The input:
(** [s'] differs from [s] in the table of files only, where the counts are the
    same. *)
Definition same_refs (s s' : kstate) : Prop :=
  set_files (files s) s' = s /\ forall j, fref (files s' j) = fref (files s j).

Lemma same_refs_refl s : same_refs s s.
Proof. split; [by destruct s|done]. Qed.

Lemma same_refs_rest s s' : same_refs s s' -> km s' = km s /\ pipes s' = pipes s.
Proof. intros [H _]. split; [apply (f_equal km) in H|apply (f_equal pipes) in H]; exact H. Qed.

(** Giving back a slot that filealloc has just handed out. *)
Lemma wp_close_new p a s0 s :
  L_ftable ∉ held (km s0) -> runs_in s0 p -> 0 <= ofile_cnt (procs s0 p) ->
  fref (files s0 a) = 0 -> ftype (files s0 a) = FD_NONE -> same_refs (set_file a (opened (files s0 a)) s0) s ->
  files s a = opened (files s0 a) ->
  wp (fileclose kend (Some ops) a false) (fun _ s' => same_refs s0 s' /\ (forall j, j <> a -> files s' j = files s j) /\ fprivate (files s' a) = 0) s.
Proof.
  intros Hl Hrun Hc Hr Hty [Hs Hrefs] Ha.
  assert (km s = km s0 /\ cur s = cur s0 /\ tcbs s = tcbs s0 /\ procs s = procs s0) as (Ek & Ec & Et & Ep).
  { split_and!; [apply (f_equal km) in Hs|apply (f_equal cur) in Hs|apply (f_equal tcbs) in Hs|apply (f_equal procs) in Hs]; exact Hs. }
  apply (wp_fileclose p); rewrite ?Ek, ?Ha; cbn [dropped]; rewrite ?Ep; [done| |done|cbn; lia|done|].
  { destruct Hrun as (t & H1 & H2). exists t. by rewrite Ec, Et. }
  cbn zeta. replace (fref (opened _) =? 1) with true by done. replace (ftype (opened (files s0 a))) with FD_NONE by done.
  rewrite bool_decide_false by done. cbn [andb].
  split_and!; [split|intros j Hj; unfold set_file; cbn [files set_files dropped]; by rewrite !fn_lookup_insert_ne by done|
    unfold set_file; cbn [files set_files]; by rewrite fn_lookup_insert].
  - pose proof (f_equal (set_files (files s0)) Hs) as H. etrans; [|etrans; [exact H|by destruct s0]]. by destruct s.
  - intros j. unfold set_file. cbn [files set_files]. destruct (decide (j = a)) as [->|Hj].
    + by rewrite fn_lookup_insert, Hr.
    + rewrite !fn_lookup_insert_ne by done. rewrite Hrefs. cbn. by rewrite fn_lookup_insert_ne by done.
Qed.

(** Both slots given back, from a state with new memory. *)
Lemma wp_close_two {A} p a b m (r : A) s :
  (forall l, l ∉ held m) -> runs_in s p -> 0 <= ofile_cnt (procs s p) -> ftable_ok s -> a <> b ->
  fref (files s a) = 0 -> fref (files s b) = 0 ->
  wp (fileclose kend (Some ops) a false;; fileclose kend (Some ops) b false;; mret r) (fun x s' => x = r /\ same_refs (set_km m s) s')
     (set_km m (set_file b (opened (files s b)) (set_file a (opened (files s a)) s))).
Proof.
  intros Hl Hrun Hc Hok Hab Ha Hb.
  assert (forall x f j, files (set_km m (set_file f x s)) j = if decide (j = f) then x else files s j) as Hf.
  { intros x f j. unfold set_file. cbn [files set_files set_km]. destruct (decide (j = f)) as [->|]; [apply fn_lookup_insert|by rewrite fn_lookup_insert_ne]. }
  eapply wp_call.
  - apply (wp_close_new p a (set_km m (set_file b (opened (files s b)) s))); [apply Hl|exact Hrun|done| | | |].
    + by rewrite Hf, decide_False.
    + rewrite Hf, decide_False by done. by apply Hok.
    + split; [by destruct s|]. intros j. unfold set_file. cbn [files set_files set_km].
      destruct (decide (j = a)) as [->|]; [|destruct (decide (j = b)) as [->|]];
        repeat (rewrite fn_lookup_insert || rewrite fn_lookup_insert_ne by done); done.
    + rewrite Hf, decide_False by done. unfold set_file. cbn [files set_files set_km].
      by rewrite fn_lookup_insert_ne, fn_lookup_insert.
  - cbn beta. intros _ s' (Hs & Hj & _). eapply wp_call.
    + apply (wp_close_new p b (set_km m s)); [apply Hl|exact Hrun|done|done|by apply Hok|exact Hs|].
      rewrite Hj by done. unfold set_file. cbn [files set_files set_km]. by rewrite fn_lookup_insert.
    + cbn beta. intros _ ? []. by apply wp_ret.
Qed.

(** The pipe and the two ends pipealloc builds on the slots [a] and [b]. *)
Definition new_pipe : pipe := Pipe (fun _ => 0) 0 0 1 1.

* * *

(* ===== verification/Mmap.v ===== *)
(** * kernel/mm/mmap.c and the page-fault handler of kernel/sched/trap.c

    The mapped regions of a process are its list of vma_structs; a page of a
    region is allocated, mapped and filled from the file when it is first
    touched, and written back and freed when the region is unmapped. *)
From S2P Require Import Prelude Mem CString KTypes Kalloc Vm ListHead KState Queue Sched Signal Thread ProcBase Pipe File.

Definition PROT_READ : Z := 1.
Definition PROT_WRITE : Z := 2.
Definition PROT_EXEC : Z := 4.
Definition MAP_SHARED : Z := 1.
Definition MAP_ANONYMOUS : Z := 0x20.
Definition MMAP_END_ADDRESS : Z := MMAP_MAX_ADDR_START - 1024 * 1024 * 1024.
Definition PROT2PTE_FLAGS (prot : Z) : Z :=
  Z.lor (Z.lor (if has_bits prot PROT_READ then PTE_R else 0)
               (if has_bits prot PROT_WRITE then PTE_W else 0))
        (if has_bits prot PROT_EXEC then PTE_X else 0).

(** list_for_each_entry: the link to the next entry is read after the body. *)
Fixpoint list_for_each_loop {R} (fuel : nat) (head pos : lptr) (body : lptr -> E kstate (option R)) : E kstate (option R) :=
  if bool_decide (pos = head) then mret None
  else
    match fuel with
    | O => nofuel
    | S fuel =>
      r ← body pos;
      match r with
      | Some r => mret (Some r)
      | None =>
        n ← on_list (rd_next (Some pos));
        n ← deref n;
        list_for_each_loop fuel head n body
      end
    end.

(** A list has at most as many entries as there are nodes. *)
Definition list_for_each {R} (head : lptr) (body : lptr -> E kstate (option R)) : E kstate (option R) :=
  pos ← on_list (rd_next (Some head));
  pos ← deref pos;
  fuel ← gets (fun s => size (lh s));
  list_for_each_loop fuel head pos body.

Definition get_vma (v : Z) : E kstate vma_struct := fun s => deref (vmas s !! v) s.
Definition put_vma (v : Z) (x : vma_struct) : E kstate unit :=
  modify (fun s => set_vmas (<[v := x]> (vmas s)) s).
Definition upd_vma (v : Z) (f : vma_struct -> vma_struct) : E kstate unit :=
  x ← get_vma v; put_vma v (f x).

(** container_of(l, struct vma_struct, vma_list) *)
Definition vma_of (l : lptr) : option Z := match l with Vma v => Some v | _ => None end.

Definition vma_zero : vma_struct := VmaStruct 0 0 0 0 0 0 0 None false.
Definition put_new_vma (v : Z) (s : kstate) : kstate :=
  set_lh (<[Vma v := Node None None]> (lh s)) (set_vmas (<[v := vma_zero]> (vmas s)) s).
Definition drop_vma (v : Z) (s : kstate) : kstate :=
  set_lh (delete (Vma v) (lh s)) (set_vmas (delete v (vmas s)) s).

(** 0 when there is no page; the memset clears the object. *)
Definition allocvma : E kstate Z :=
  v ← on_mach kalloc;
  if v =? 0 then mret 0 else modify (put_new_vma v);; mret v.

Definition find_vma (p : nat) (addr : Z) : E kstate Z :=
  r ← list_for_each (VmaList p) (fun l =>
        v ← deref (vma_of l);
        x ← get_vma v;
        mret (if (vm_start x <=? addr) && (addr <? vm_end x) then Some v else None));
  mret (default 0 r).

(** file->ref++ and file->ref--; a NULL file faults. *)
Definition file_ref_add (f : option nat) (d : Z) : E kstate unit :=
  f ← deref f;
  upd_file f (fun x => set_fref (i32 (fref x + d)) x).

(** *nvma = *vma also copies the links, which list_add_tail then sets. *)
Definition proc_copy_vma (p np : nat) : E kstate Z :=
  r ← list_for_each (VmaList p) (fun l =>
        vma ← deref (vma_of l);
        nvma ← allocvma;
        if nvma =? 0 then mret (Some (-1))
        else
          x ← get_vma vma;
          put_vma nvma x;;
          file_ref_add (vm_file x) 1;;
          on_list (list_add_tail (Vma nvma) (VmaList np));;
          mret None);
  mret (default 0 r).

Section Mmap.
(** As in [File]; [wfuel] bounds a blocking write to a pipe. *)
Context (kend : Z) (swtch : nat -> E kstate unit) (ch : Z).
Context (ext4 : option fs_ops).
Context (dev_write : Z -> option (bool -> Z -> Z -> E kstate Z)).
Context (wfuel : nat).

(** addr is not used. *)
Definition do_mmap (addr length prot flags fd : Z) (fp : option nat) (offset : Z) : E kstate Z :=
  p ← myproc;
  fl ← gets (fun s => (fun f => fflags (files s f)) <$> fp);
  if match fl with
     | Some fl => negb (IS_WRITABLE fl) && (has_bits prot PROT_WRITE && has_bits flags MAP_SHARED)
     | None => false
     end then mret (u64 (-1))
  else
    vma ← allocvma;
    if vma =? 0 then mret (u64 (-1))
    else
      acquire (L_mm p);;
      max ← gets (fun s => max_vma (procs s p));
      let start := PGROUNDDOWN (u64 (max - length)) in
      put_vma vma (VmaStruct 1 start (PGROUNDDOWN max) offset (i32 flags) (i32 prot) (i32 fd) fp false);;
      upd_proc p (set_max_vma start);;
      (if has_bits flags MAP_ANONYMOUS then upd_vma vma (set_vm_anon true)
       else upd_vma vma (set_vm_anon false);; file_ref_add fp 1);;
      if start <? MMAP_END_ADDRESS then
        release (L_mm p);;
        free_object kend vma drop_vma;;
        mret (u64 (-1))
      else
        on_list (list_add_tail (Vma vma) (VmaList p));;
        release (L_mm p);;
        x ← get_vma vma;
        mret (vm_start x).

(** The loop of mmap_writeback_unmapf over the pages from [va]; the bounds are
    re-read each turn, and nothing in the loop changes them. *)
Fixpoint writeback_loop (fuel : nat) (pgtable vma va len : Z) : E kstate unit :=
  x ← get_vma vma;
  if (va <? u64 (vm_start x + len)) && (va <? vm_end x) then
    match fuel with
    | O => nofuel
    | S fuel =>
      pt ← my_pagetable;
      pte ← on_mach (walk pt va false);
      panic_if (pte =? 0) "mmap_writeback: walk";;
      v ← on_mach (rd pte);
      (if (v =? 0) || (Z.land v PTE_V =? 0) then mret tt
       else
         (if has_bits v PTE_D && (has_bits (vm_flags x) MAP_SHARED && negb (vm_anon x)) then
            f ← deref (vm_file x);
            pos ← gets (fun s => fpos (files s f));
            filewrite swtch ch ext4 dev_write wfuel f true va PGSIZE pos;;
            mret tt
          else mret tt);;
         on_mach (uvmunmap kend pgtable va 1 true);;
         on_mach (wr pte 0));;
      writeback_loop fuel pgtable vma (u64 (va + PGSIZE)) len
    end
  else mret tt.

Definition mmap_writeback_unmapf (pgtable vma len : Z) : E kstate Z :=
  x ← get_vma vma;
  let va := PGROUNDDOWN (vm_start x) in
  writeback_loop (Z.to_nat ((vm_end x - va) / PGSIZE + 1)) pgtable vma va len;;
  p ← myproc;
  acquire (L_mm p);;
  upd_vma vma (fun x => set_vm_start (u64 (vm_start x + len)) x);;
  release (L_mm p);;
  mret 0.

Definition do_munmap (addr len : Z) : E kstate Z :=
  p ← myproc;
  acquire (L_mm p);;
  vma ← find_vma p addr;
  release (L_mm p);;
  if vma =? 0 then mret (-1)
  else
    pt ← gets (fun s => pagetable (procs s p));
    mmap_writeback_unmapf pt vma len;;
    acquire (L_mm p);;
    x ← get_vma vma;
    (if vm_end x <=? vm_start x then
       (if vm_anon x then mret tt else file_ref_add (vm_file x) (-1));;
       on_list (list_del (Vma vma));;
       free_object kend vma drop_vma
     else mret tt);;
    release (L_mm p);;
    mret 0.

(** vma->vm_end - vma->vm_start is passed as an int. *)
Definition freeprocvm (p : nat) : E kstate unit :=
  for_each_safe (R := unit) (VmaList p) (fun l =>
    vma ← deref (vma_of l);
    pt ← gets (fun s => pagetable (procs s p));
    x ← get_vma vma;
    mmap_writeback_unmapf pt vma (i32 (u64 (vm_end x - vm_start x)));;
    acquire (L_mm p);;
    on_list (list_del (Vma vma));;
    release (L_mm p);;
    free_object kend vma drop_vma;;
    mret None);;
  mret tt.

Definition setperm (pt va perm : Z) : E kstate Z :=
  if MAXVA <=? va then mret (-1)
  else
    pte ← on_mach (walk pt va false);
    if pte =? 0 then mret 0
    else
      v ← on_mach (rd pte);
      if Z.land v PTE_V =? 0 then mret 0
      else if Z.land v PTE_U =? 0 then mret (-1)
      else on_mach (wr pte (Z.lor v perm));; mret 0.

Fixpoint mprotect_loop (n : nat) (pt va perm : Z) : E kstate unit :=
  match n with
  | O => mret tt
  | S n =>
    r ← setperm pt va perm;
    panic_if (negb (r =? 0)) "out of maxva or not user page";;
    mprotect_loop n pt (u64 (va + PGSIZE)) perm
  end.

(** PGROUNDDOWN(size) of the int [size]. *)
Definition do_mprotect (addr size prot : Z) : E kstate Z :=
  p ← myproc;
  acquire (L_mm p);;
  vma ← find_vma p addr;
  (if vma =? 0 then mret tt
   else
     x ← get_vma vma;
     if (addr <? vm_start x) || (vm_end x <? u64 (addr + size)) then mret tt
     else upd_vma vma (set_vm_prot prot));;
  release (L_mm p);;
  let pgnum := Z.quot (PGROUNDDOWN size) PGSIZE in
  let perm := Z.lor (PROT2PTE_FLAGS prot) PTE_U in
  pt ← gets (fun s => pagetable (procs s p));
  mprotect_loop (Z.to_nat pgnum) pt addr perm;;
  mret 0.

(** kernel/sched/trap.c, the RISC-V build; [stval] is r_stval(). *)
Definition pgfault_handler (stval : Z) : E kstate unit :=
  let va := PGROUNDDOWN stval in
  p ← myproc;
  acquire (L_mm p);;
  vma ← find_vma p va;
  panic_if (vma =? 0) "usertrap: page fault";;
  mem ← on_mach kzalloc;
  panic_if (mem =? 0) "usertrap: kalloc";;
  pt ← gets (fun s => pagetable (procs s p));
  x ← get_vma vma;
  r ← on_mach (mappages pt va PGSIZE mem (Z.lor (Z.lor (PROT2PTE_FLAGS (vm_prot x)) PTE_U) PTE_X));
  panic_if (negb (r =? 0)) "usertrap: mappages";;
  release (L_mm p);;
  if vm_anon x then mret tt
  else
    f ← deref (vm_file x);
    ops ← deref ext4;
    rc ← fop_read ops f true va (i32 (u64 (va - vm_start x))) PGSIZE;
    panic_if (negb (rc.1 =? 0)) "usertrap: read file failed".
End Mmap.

Exercise goal: Retype, exactly and in full, the lines above from the one containing "wp (fileclose kend (Some ops) a false;;" through the one containing "Definition new_pipe : pipe".

Your solution:
  wp (fileclose kend (Some ops) a false;; fileclose kend (Some ops) b false;; mret r) (fun x s' => x = r /\ same_refs (set_km m s) s')
     (set_km m (set_file b (opened (files s b)) (set_file a (opened (files s a)) s))).
Proof.
  intros Hl Hrun Hc Hok Hab Ha Hb.
  assert (forall x f j, files (set_km m (set_file f x s)) j = if decide (j = f) then x else files s j) as Hf.
  { intros x f j. unfold set_file. cbn [files set_files set_km]. destruct (decide (j = f)) as [->|]; [apply fn_lookup_insert|by rewrite fn_lookup_insert_ne]. }
  eapply wp_call.
  - apply (wp_close_new p a (set_km m (set_file b (opened (files s b)) s))); [apply Hl|exact Hrun|done| | | |].
    + by rewrite Hf, decide_False.
    + rewrite Hf, decide_False by done. by apply Hok.
    + split; [by destruct s|]. intros j. unfold set_file. cbn [files set_files set_km].
      destruct (decide (j = a)) as [->|]; [|destruct (decide (j = b)) as [->|]];
        repeat (rewrite fn_lookup_insert || rewrite fn_lookup_insert_ne by done); done.
    + rewrite Hf, decide_False by done. unfold set_file. cbn [files set_files set_km].
      by rewrite fn_lookup_insert_ne, fn_lookup_insert.
  - cbn beta. intros _ s' (Hs & Hj & _). eapply wp_call.
    + apply (wp_close_new p b (set_km m s)); [apply Hl|exact Hrun|done|done|by apply Hok|exact Hs|].
      rewrite Hj by done. unfold set_file. cbn [files set_files set_km]. by rewrite fn_lookup_insert.
    + cbn beta. intros _ ? []. by apply wp_ret.
Qed.

(** The pipe and the two ends pipealloc builds on the slots [a] and [b]. *)
Definition new_pipe : pipe := Pipe (fun _ => 0) 0 0 1 1.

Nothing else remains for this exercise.